Stored data
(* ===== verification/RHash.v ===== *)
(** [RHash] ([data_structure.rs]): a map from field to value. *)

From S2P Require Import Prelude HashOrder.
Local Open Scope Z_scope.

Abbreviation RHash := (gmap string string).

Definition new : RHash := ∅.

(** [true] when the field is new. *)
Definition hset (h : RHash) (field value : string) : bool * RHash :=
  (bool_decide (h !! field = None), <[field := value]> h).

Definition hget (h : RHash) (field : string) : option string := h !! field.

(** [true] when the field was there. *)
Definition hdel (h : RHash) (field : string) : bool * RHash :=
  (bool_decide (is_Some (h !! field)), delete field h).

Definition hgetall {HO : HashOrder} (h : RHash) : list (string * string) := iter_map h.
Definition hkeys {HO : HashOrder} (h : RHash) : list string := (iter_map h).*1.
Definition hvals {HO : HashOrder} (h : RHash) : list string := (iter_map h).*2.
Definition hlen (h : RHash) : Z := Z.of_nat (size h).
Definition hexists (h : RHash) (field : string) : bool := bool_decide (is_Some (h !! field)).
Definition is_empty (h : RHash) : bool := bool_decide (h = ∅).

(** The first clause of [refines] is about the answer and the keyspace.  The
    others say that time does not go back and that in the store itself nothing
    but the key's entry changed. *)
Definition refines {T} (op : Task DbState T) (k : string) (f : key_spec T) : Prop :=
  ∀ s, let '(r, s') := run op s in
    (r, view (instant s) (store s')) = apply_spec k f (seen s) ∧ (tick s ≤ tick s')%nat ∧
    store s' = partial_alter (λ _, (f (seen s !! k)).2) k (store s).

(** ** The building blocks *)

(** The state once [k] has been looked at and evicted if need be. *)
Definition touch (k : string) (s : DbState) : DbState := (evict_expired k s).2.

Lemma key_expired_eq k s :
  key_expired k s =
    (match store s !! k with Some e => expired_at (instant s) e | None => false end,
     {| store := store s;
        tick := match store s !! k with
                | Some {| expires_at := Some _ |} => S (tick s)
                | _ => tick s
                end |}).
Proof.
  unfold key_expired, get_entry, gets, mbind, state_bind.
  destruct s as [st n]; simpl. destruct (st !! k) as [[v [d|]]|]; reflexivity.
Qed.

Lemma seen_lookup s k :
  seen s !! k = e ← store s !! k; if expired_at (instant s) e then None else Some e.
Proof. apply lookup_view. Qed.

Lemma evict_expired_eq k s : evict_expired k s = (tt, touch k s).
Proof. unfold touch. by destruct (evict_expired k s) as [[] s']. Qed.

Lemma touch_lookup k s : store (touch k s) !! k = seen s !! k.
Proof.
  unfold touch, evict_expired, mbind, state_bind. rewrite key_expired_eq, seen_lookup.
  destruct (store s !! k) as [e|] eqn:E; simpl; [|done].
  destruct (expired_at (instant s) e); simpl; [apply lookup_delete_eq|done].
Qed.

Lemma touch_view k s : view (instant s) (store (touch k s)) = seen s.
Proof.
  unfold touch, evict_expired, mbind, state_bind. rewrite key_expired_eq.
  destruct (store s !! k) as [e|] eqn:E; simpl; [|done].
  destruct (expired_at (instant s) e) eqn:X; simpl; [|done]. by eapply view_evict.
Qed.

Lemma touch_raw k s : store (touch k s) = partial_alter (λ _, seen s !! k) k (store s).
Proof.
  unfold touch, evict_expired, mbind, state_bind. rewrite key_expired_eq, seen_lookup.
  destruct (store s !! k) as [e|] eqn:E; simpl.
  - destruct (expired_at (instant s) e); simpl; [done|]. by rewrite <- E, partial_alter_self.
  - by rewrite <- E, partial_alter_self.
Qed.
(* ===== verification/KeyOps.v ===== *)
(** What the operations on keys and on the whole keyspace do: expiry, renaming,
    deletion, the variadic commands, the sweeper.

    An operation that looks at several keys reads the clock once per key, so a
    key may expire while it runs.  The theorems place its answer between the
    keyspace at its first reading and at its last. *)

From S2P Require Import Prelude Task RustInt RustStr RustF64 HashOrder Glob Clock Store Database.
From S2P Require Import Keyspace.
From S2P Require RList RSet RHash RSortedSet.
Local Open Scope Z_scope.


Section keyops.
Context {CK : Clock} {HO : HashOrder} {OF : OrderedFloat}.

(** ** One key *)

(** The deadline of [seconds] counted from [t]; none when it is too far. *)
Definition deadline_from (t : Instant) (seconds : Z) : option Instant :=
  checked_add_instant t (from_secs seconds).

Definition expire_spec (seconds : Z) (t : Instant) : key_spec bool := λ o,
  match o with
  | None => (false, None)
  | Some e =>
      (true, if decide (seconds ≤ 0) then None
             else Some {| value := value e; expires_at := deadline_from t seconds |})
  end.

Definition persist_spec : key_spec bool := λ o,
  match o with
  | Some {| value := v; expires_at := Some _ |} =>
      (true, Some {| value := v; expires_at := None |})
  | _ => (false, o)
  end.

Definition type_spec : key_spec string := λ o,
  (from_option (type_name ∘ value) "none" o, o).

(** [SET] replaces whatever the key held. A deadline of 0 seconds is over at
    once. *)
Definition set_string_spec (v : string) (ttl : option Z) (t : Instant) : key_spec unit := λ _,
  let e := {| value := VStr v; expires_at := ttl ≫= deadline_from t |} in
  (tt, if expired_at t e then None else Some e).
...
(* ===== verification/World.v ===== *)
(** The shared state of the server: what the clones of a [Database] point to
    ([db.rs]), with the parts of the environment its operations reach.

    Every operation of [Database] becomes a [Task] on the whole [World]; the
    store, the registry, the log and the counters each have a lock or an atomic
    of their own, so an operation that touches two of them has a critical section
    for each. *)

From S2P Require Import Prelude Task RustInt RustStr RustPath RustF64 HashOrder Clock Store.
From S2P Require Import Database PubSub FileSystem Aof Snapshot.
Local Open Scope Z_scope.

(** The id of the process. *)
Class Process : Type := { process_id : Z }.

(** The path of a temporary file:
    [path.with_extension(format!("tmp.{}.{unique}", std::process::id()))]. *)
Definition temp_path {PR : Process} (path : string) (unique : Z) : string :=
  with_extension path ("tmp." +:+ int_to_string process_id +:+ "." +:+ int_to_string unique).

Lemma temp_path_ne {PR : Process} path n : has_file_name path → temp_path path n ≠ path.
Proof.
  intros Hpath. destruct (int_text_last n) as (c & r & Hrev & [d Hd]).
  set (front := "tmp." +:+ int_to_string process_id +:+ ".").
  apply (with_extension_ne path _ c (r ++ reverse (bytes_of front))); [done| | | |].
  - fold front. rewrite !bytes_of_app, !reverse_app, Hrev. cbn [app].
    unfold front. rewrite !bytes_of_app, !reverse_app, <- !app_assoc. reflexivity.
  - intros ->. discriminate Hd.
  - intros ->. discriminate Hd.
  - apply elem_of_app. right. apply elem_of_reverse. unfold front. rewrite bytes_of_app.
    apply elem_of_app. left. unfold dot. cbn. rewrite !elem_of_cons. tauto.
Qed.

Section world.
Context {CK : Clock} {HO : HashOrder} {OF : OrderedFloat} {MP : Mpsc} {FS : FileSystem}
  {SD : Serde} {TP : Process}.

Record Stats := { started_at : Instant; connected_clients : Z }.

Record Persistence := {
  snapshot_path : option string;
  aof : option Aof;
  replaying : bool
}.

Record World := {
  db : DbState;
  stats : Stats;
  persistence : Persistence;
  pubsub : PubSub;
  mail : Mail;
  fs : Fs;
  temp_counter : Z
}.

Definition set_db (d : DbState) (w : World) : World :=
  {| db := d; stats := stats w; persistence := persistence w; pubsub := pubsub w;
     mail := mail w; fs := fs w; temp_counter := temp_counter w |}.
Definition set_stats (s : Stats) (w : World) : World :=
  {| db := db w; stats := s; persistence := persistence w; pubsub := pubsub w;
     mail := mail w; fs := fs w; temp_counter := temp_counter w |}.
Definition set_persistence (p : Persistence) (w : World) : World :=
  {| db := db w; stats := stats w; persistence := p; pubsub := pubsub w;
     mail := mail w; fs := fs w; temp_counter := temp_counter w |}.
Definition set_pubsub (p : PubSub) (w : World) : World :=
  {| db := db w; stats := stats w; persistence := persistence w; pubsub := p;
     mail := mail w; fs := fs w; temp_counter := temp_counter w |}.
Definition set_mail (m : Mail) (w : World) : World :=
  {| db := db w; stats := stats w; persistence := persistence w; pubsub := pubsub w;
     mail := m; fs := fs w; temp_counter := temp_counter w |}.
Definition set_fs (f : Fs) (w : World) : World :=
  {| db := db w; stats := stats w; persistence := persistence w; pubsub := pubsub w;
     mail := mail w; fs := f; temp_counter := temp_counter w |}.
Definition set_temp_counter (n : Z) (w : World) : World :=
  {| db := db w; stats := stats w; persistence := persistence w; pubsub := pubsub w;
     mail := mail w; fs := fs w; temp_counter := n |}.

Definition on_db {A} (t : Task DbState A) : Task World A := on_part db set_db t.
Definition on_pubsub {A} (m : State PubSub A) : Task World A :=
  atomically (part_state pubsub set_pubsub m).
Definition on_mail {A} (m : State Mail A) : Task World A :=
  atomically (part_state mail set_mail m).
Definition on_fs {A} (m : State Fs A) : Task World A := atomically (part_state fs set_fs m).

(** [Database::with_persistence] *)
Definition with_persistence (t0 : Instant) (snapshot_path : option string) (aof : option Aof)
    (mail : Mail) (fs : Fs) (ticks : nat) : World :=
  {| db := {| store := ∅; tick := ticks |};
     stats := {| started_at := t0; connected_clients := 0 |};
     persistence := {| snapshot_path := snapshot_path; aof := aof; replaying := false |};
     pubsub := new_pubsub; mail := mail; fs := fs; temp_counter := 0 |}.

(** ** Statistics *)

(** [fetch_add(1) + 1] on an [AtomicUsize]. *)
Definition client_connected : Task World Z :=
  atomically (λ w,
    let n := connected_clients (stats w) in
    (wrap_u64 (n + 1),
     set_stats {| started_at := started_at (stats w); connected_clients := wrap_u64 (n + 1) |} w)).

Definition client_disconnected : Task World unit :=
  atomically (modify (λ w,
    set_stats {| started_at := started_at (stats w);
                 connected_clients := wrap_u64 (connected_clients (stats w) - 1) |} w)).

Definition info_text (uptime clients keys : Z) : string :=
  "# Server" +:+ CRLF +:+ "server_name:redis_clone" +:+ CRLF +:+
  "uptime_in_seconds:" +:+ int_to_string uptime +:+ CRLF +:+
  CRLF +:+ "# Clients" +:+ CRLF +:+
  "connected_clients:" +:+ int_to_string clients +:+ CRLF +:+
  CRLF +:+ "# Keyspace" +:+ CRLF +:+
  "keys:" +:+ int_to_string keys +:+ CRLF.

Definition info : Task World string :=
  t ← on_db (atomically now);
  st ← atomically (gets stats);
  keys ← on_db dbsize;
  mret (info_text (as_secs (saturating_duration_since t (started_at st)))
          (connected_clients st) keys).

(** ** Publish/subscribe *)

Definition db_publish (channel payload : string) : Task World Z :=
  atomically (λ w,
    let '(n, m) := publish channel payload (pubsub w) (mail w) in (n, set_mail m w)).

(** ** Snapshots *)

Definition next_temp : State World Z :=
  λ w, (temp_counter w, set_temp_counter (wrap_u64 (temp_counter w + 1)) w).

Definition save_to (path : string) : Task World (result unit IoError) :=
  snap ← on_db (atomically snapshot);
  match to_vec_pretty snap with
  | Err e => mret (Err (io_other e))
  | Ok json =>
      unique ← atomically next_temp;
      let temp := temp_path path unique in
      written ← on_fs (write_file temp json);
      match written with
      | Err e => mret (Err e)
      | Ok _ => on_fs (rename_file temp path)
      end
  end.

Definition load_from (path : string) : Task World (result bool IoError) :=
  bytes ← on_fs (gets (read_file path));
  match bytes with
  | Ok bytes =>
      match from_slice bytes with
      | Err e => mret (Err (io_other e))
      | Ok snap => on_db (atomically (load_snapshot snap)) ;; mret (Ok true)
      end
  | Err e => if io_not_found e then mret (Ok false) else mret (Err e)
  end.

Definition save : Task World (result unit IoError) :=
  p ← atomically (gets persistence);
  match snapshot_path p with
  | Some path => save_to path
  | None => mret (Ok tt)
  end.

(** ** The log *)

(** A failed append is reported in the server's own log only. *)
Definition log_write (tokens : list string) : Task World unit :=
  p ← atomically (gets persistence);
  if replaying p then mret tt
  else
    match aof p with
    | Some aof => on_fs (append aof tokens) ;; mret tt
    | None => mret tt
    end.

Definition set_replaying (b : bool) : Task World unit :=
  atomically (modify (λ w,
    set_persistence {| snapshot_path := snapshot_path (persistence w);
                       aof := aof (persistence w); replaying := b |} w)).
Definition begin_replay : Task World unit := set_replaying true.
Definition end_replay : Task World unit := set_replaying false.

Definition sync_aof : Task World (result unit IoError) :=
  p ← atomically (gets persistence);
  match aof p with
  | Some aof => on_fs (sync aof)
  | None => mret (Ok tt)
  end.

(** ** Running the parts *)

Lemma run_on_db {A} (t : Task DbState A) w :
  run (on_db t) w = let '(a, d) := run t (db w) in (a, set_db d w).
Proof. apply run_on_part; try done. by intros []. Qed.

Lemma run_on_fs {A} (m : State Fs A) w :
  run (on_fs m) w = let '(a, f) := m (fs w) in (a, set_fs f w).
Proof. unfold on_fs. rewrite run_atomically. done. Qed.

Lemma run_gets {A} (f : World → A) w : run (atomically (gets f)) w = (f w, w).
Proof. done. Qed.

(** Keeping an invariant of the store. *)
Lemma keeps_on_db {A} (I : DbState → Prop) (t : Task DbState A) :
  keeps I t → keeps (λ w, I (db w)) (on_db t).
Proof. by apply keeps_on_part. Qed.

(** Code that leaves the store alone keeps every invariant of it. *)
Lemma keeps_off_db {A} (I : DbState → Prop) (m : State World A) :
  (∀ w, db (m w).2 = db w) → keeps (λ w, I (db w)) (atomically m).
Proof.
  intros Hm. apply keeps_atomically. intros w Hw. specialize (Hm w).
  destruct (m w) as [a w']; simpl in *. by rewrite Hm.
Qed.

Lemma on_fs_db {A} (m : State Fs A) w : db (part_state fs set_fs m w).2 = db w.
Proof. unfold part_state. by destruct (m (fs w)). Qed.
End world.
---
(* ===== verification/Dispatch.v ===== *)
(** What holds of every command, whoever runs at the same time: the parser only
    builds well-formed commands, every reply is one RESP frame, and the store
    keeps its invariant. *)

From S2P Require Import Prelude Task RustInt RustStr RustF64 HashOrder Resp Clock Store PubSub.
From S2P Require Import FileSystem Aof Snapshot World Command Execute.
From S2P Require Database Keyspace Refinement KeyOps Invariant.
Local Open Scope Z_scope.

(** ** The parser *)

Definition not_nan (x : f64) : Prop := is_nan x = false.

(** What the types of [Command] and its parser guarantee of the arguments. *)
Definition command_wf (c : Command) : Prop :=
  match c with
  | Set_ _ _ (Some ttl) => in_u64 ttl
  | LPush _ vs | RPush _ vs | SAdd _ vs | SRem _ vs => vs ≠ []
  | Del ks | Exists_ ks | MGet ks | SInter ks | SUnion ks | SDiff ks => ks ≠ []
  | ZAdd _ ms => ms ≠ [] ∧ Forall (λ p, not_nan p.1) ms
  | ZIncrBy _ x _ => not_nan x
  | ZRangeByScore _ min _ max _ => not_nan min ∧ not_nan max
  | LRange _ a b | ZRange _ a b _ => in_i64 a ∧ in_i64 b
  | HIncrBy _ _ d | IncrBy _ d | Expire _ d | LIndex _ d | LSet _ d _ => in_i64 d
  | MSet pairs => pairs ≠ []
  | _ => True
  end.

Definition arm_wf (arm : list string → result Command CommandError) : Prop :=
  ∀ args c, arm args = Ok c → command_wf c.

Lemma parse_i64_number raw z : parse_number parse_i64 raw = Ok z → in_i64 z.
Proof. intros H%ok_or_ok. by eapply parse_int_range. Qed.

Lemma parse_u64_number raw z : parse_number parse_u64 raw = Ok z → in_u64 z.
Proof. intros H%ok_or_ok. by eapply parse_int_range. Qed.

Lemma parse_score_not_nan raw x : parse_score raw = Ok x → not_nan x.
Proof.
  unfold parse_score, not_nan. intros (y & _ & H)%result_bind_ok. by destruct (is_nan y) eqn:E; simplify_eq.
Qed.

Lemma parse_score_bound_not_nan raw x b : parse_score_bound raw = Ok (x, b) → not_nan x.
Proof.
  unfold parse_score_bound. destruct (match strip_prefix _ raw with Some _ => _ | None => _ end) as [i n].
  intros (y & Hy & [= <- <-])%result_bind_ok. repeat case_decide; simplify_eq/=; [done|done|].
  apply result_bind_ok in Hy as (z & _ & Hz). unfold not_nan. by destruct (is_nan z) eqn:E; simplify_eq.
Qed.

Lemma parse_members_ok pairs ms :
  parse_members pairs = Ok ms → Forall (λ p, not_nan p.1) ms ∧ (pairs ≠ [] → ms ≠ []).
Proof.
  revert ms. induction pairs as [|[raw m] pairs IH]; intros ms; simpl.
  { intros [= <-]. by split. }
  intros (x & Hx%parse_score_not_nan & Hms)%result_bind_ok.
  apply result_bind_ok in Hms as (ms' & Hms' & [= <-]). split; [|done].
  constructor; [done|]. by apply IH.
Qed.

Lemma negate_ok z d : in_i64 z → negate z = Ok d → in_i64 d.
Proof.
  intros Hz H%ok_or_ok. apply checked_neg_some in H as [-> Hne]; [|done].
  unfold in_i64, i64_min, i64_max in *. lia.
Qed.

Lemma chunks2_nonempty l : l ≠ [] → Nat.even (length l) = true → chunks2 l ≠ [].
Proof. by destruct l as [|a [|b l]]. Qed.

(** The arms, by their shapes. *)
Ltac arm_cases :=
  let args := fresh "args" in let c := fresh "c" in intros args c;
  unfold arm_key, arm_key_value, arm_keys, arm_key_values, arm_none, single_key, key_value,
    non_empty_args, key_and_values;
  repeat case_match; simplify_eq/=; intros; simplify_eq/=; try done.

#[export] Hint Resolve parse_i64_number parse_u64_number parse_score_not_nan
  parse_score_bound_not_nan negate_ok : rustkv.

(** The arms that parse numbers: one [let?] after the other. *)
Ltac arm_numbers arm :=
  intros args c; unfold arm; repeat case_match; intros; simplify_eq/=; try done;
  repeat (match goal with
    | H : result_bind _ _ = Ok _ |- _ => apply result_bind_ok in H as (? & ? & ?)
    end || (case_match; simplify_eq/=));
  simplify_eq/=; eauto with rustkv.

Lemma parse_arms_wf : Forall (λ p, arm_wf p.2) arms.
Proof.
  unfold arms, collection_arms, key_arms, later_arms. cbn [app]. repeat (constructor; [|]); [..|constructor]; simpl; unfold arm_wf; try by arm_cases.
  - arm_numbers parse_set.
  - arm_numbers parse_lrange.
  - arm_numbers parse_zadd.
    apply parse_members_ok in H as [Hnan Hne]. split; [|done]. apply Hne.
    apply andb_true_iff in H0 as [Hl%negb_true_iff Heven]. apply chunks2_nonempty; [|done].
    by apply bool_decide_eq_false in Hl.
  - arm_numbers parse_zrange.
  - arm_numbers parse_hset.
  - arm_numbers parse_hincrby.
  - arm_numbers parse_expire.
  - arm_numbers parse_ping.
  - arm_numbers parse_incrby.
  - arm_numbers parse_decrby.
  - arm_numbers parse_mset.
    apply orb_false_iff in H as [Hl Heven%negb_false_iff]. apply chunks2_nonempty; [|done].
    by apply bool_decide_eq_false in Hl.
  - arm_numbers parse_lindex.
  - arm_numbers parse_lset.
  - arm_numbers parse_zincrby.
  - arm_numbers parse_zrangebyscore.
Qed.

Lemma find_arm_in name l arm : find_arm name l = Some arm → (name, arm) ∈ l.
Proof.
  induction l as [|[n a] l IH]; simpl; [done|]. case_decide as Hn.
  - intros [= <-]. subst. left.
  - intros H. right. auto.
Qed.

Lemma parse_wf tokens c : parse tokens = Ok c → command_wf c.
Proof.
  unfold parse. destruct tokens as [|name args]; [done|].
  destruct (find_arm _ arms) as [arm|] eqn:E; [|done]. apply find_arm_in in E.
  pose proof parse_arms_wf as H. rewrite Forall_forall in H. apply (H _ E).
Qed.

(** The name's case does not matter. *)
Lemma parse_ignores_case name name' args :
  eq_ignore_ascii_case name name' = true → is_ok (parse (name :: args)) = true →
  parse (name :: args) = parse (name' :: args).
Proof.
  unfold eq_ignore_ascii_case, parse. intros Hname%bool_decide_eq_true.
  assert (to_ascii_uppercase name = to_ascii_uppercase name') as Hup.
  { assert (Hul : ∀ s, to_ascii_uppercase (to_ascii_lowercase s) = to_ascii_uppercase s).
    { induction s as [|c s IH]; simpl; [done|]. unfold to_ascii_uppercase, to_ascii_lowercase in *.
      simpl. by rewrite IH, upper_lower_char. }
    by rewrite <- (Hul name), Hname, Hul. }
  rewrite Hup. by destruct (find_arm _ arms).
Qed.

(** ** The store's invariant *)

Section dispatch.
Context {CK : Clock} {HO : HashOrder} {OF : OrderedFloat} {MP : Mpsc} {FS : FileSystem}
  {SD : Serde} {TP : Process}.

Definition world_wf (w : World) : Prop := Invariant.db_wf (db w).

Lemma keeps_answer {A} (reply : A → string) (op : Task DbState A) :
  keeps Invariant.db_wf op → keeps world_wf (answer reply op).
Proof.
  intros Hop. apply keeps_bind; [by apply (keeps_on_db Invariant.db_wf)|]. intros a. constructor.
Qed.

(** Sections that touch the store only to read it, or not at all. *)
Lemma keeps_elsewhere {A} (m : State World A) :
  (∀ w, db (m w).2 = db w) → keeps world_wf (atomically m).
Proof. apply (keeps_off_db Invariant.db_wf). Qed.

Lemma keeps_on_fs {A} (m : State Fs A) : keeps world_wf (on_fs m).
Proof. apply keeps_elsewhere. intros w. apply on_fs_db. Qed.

**TASK TO CARRY OUT**
Your answer must be a single number: the count of lines in the records above that contain "repeat".

**FINISHED TASK**
5